As a teacher, Laurie has a particular kind of magic, power, love. It makes me think of what Thich Nhat Hanh said, that “you must love in such a way that the person you love feels free.” Laurie’s teaching loves you in just this way. When I find myself in a moment of not knowing what to say, or being afraid to say what I know is true, all I have to do is imagine Laurie, touch in to her energy, and I am brave, free to write what is wild and raw and beautiful. I’m so happy to share her answers to my self-compassion questions with you today, so happy for you to meet her if you hadn’t already.

laurie_eyes_700

image by andrea scher

1. What does self-compassion mean, what is it? How would you describe or define it?

Because I am imperfect, because I am flawed, I allow myself to make mistakes. I will bumble things and the wrong words will come out of my mouth. I will hurt you and I will hurt myself. But because my heart is good, I’ll know that I never meant to. And it’s this “never meant to” that enables me to forgive myself and to forgive you too. I believe in the words, “ I’m sorry.” What else is there to say?

My husband and I had a therapist who told us that the only two words couples need to say to one another are, “I’m sorry.” So my husband and I made these little badges that said, “I’m sorry.” Whenever we failed each other – which was daily – we held these badges out to the other. We didn’t mean to hurt each other, but we knew we would. This is how we found compassion for each other and our marriage.

image from Laurie's website

image from laurie’s website

2. How did you learn self-compassion? Did you have a teacher, a guide, a path, a resource, a book, a moment of clarity or specific experience?

I’ve always been incredibly hard on myself. My Father was hard on himself. We looked so valiant, so full of humility – but it wasn’t for either of us. Sure we both had a desire to learn and to grow, but I think we were just as afraid that we needed to be perfect so we wouldn’t get creamed by people. My desire to be perfect has a lot of FUCK YOU in it – as in “FUCK YOU – now you can’t touch me.” Anyone with an alcoholic parent will understand this.

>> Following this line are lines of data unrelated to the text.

(* ===== verification/App.v ===== *)
(** * The application (src/app/main.py)

    The routers with their paths, methods and status codes, put together under
    /api/v1 beside the two probes; what becomes of a request on its way through
    the middleware and the route that matches.  FastAPI itself - matching a path
    with the routes, reading header, query and body fields - is the class
    [WebFramework]; so are the pages it adds and the mounted Prometheus app. *)
From S2P Require Import Prelude PyValues Schema Session Requests Repositories LedgerService.
From S2P Require Import Security AccountServices Publisher Cache Observability Api.

(** ** Routes *)
Inductive handler :=
  | Login | RegisterUser | ReadMe | CreateWallet | GetBalance | ListTransactions
  | PostDeposit | PostTransfer | PostWithdraw | Health | Readiness.

#[export] Instance handler_eq_dec : EqDecision handler.
Proof. solve_decision. Defined.

Record route := mkRoute { rt_method : string; rt_path : string; rt_handler : handler; rt_status : Z }.

(** [APIRouter(prefix=...)], [app.include_router(router, prefix=...)] *)
Definition prefixed (prefix : string) (rs : list route) : list route :=
  (fun r => mkRoute (rt_method r) (prefix +:+ rt_path r) (rt_handler r) (rt_status r)) <$> rs.

Definition auth_router : list route := prefixed "/auth" [mkRoute "POST" "/login" Login 200].

Definition users_router : list route := prefixed "/users"
  [mkRoute "POST" "" RegisterUser 201; mkRoute "GET" "/me" ReadMe 200].

Definition wallets_router : list route := prefixed "/wallets"
  [mkRoute "POST" "" CreateWallet 201;
   mkRoute "GET" "/{wallet_id}/balance" GetBalance 200;
   mkRoute "GET" "/{wallet_id}/transactions" ListTransactions 200;
   mkRoute "POST" "/{wallet_id}/deposit" PostDeposit 200;
   mkRoute "POST" "/{wallet_id}/transfer" PostTransfer 200;
   mkRoute "POST" "/{wallet_id}/withdraw" PostWithdraw 200].

Definition routes : list route :=
  prefixed "/api/v1" auth_router ++ prefixed "/api/v1" users_router ++
  prefixed "/api/v1" wallets_router ++
  [mkRoute "GET" "/health" Health 200; mkRoute "GET" "/health/ready" Readiness 200].

(** ** Requests and replies *)
Inductive payload :=
  | NoBody
  | Unreadable                     (* text that is no JSON *)
  | Json (body : dict)
  | Form (fields : gmap string string).

Record http_request := mkHttp {
  method : string; path : string; authorization : option string; request_id : option string;
  idempotency_key : option string; query : gmap string string; body : payload }.

Inductive content :=
  | AToken (t : Token.t) | AUser (u : UserRead.t) | AWallet (w : WalletRead.t)
  | ABalance (b : BalanceRead.t) | AHistory (h : TransactionHistory.t)
  | ADeposit (r : DepositResponse.t) | AMove (r : MoveResponse.t)
  | AStatus (fields : list (string * string)) | Detail (text : string) | APage.

Record reply := mkReply { status : Z; answer : content }.

(** What the router finds: a route with the values of its path parameters; a
    path whose routes have other methods; the path but for a final slash; a page
    of FastAPI's own or of the mounted Prometheus app, with its status. *)
Inductive found :=
  | Full (r : route) (args : list string)
  | OtherMethod (r : route)
  | Slashed
  | Elsewhere (status : Z)
  | Nowhere.

(** Documented behaviour of the router: a full match is a route of the table
    with the method of the request. *)
Class WebFramework := {
  find : list route -> http_request -> found;
  bearer : option string -> option string;             (* OAuth2PasswordBearer *)
  path_uuid : string -> option uuid;
  query_int : string -> option Z;
  read_login : payload -> option (string * string);    (* OAuth2PasswordRequestForm *)
  read_user : payload -> option UserCreate.t;
  read_wallet : payload -> option WalletCreate.t;
  read_deposit : payload -> option DepositRequest.t;
  read_transfer : payload -> option TransferRequest.t;
  read_withdrawal : payload -> option WithdrawalRequest.t;
  find_full : forall rs rq r args, find rs rq = Full r args -> r ∈ rs /\ rt_method r = method rq }.

Section app.
Context `{Env} `{Crypto} `{JsonCodec} {C : Type} `{RedisClient C} `{EmailValidator} `{WebFramework}.
Variable st : Settings.t.
Abbreviation state := (World * C)%type (only parsing).
Abbreviation served := ((exn + reply) * (World * C))%type (only parsing).

(** The reply of a route whose function returned, raised [HTTPException], or
    raised anything else. *)
Definition of_response {A} (ok : Z) (f : A -> content) (r : response A) : exn + reply :=
  match r with
  | Reply a => inr (mkReply ok (f a))
  | HTTPError code detail => inr (mkReply code (Detail detail))
  | ServerError e => inl e
  end.

(** Routes that do not use the cache. *)
Definition plain {A} (ok : Z) (f : A -> content) (p : prog (response A)) (wc : state) : served :=
  let '(r, w) := serve p wc.1 in (of_response ok f r, (w, wc.2)).

Definition cached {A} (ok : Z) (f : A -> content) (route : state -> response A * state) (wc : state) : served :=
  let '(r, wc) := route wc in (of_response ok f r, wc).

Definition refuse (code : Z) (detail : string) (wc : state) : served :=
  (inr (mkReply code (Detail detail)), wc).

(** [Depends(oauth2_scheme)]: without a bearer token nothing else is tried. *)
Definition with_token (rq : http_request) (k : string -> state -> served) : state -> served :=
  match bearer (authorization rq) with
  | None => refuse 401 "Not authenticated"
  | Some token => k token
  end.

(** Parameters that do not validate: 422, after the user was found. *)
Definition invalid (token : string) : state -> served :=
  plain 422 Detail (authenticated st token (fun _ => mret (HTTPError 422 ""))).

(** A JSON body that cannot be read is refused before anything else. *)
Definition readable (rq : http_request) (k : state -> served) : state -> served :=
  match body rq with Unreadable => refuse 422 "" | _ => k end.

Definition with_wallet (args : list string) (token : string) (k : uuid -> state -> served) : state -> served :=
  match args with
  | [s] => match path_uuid s with Some i => k i | None => invalid token end
  | _ => invalid token
  end.

Definition with_body {D} (d : option D) (token : string) (k : D -> state -> served) : state -> served :=
  match d with Some d => k d | None => invalid token end.

(** [limit: int = Query(20, ge=1, le=100)], [offset: int = Query(0, ge=0)]; the
    upper bounds are tested by the route. *)
Definition query_nat (rq : http_request) (name : string) (default : nat) : option nat :=
  match query rq !! name with
  | None => Some default
  | Some text => z ← query_int text; if (0 <=? z)%Z then Some (Z.to_nat z) else None
  end.

Definition ready_reply (r : Z * string) : reply :=
  mkReply r.1 (AStatus [("status", if (r.1 =? 200)%Z then "ready" else "not ready"); ("db", r.2)]).

Definition handle (r : route) (rq : http_request) (args : list string) : state -> served :=
  let ok := rt_status r in
  match rt_handler r with
  | Login =>
      match read_login (body rq) with
      | None => refuse 422 ""
      | Some (username, password) => plain ok AToken (login st username password)
      end
  | RegisterUser =>
      readable rq
        match read_user (body rq) with
        | None => refuse 422 ""
        | Some data => plain ok AUser (register_user data)
        end
  | ReadMe => with_token rq (fun token => plain ok AUser (read_me st token))
  | CreateWallet =>
      readable rq (with_token rq (fun token =>
        with_body (read_wallet (body rq)) token (fun data => plain ok AWallet (create_wallet st token data))))
  | GetBalance =>
      with_token rq (fun token => with_wallet args token (fun i =>
        cached ok ABalance (get_balance st token i)))
  | ListTransactions =>
      with_token rq (fun token => with_wallet args token (fun i =>
        match query_nat rq "limit" 20, query_nat rq "offset" 0 with
        | Some limit, Some offset => plain ok AHistory (list_transactions st token i limit offset)
        | _, _ => invalid token
        end))
  | PostDeposit =>
      readable rq (with_token rq (fun token => with_wallet args token (fun i =>
        with_body (read_deposit (body rq)) token (fun data =>
          cached ok ADeposit (post_deposit st token i data)))))
  | PostTransfer =>
      readable rq (with_token rq (fun token => with_wallet args token (fun i =>
        with_body (read_transfer (body rq)) token (fun data =>
          cached ok AMove (post_transfer st token i data (idempotency_key rq))))))
  | PostWithdraw =>
      readable rq (with_token rq (fun token => with_wallet args token (fun i =>
        with_body (read_withdrawal (body rq)) token (fun data =>
          cached ok AMove (post_withdraw st token i data (idempotency_key rq))))))
  | Health => fun wc => (inr (mkReply ok (AStatus [health])), wc)
  | Readiness => fun wc =>
      let '(r, s) := run readiness (wc.1, fresh_local (clock (tick wc.1))) in
      (match r with inl e => inl e | inr r => inr (ready_reply r) end, (s.1, wc.2))
  end.

(** The request behind the middleware, with the path of the route it matches. *)
Definition respond (rq : http_request) (wc : state) : (exn + reply) * option string * state :=
  match find routes rq with
  | Full r args => let '(out, wc) := handle r rq args wc in (out, Some (rt_path r), wc)
  | OtherMethod r => (inr (mkReply 405 (Detail "Method Not Allowed")), Some (rt_path r), wc)
  | Slashed => (inr (mkReply 307 APage), None, wc)
  | Elsewhere code => (inr (mkReply code APage), None, wc)
  | Nowhere => (inr (mkReply 404 (Detail "Not Found")), None, wc)
  end.

Definition headers_of (r : reply) : gmap string string :=
  if (status r =? 401)%Z then {["WWW-Authenticate" := "Bearer"]} else ∅.

(** The request id the middleware draws when none came in. *)
Definition draw_request_id (rq : http_request) (w : World) : uuid * World :=
  match truthy (request_id rq) with
  | Some _ => (0%N, w)
  | None => (uuid4 (tick w), mkWorld (db w) (next_seq w) (S (tick w)))
  end.

(** One request from the outside; [started] and [stopped] are the readings of
    [time.perf_counter()]. *)
Definition app (format_time : Z -> string) (duration_ms : Z -> json) (cfg : Logging.config)
    (rq : http_request) (started stopped : Z) (wc : state) (var : option string) (t : telemetry)
    : (exn + (Response * content)) * state * option string * telemetry :=
  let '(fresh, w) := draw_request_id rq wc.1 in
  let '(out, route_path, wc') := respond rq (w, wc.2) in
  let endpoint : ObservabilityMiddleware.endpoint := fun _ t =>
    (match out with inl e => inl e | inr r => inr (mkResponse (status r) (headers_of r)) end, route_path, t) in
  let '(res, var, t) := ObservabilityMiddleware.dispatch format_time duration_ms cfg
    (mkRequest (method rq) (path rq) (request_id rq)) endpoint fresh started stopped var t in
  (match res, out with inr resp, inr r => inr (resp, answer r) | inr _, inl e | inl e, _ => inl e end,
   wc', var, t).
End app.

Someone once said of me that I was the most tender, tough person they knew. I think that’s true of me and age has helped me to become even a little more tender. There’s just so much each day that I can’t control and that I have to shake my head at. It’s getting easier to let go because holding on – trying to get a perfect dinner on, AND get to the gym, AND meet a friend, AND edit those papers, AND be a good mommy is more and more impossible. Self-compassion for me might be emailing every appointment I have over a week and canceling everything. It helps that I surround myself with wonderful people – people who are on the self forgiving path – people who love me – who don’t want to see me cream myself because they know that that doesn’t bring the best out of me, or you, or anyone.

image by andrea scher

image by andrea scher

3. How do you practice self-compassion, what does that experience look like for you?

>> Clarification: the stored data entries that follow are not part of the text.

(* ===== verification/SystemTheorems.v ===== *)
(** * Theorems about the system as a whole

    Soundness of every reachable world, conservation of money, append-only
    history, all-or-nothing behaviour of a crash, and the verdict of the
    reconciliation job. *)
From S2P Require Import Prelude PyValues Schema Session Requests Repositories LedgerService Moves.
From S2P Require Import LedgerSpec Security AccountServices Publisher Analytics Reconciliation Atomicity.
From S2P Require Import Invariants Conservation System Demo.

Section theorems.
Context `{Env} `{Crypto} `{JsonCodec}.

(** C1. In every reachable world (any requests, worker turns, crashes, and
    read-only programs, in any order) every cached balance is the sum of its
    ledger entries and lies between 0 and the BIGINT maximum, every
    transaction is COMPLETED with two opposite legs of one amount and
    currency, idempotency keys are unique, every transaction has exactly one
    outbox event reporting it, users and wallets are unique by email and by
    (owner, currency), and the entries are numbered in insertion order. *)
Theorem reachable_tables_sound w :
  reachable w -> wf (db w) /\ numbered (next_seq w) (db w).
Proof. apply reachable_sound. Qed.

(** C7. Money is conserved: in every reachable world the wallets of a currency
    hold together exactly what was booked in from the external funding
    account, less what was booked out, in that currency. *)
Theorem reachable_money_conserved w cur : reachable w -> held (db w) cur = funded (db w) cur.
Proof. intros [Hw _]%reachable_sound. apply held_funded, Hw. Qed.

(** C17. The past is never rewritten: from a reachable world on, transactions
    and ledger entries are only added, a wallet keeps its id, owner and
    currency, and an outbox event keeps everything but [published_at]. *)
Theorem history_append_only w w' : reachable w -> rtc step w w' -> extends (db w) (db w').
Proof. intros [Hw _]%reachable_sound. by apply steps_extend. Qed.

(** C11. A crash is all-or-nothing: on any session engine, when an activity is
    cut short after any number of its calls, the committed tables are those
    of before it or those of its complete run. *)
Theorem crash_atomic {S} `{!SessionEngine S} {A} (p : prog A) n (s : S) : activity A p ->
  db (view (run_upto_on n p s)).1 = db (view s).1 \/
  db (view (run_upto_on n p s)).1 = db (view (run_on p s).2).1.
Proof.
  intros Hp%activity_commits. rewrite run_upto_on_view.
  destruct (run_on_view p s) as [_ ->]. by apply run_upto_one_commit.
Qed.

(** The reconciliation job exits with 0 in every reachable world, having
    checked all wallets and found no drift. *)
Theorem reconciliation_accepts_reachable w now : reachable w ->
  run ReconciliationService.check (at_log w [] now) =
    (inr (ReconciliationReport.mk (size (wallets (db w))) []), at_log w [] now) /\
  (run run_reconciliation (at_log w [] now)).1 = inr 0%Z.
Proof.
  intros [[_ Hl _] _]%reachable_sound.
  assert (Hok : ReconciliationReport.ok (report_of (db w)) = true).
  { apply report_ok; [exact (proj1 (lw_keyed _ Hl))|apply Hl]. }
  split.
  - assert (Hc : wp ReconciliationService.check (fun r s' => r = inr (report_of (db w)) /\
      s' = at_log w [] now) (at_log w [] now)) by by apply wp_check.
    apply wp_run in Hc. destruct (run _ _) as [r s']. simpl in Hc. destruct Hc as [-> ->]. simpl.
    unfold ReconciliationReport.ok, report_of in *. simpl in *. by destruct (foldl _ _ _).
  - assert (Hc : wp run_reconciliation (fun r _ => r = inr 0%Z) (at_log w [] now)).
    { apply wp_bind, wp_check, wp_ret. by rewrite Hok. }
    by apply wp_run in Hc.
Qed.
End theorems.

(** ** Witnesses *)
Import Demo.

Lemma reachable_tables_sound_witness :
  reachable world_paid /\ wf (db world_paid) /\ numbered (next_seq world_paid) (db world_paid).
Proof. split; [apply paid_reachable|]. apply (reachable_tables_sound _ paid_reachable). Defined.

Lemma reachable_money_conserved_witness :
  held (db world_paid) "USD" = funded (db world_paid) "USD" /\ funded (db world_paid) "USD" = 500%Z.
Proof. split; [exact (reachable_money_conserved _ "USD" paid_reachable)|computes]. Defined.

Lemma history_append_only_witness : extends (db world_funded) (db world_paid).
Proof.
  apply (history_append_only _ _ funded_reachable). eapply rtc_l; [|apply rtc_refl].
  apply step_run. constructor.
Defined.

Lemma crash_atomic_witness :
  let p := transfer alice_wallet alice_id payment (Some "key-1") in
  db (view (run_upto_on 20 p (start world_funded))).1 = db (view (start world_funded)).1 \/
  db (view (run_upto_on 20 p (start world_funded))).1 = db (view (run_on p (start world_funded)).2).1.
Proof. intros p. apply crash_atomic. constructor. Defined.

Lemma reconciliation_accepts_reachable_witness :
  (run run_reconciliation (at_log world_paid [] 0%Z)).1 = inr 0%Z.
Proof. apply (reconciliation_accepts_reachable _ 0%Z paid_reachable). Defined.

Recently I fell into the nasty habit of smoking cigarettes. It had been a rough spell in my life and one thing I know about myself is that I tend to reach for immediate gratification when I’m stressed. Coffee, alcohol, cigarettes, shopping. Not in excess, but those are my go-to’s. Sure, I’ll take a bath, or sometimes lie down, but I know myself. The cigarette thing was ugly and I knew it had to come to an end. So I blogged about it. I outed myself instead of holding it inside like some cherished, slimy secret that I was going to feel lousy about. Outing it allowed me to come clean – not in a punishing way – but with compassion and understanding for myself. A lot of people wrote to me about their own tendencies to do something similar. We’re all in the same boat, just different details. I’m not a bad person for smoking, it’s just a bad habit.

Here’s another:

Last week in my writing class I inadvertently hurt a student’s feelings. She began crying, got up from the table, slammed a door and wrote an entire piece about how mad she was. As she read her piece my little tin heart was beating so loud. I was scared. I’d F’d Up – the part of me that wanted to be the best teacher in the world was very uncomfortable. It would be clear that I wasn’t perfect. After she read, I simply apologized in front of the whole class and hugged her. What else could I do? I’m not perfect. But my heart is good. I make mistakes. I learn. What more might I do?

laurie_grass_boots_700

image by andrea scher

4. What do you still need to learn, to know, to understand? What is missing from your practice of self-compassion, what do you still struggle with?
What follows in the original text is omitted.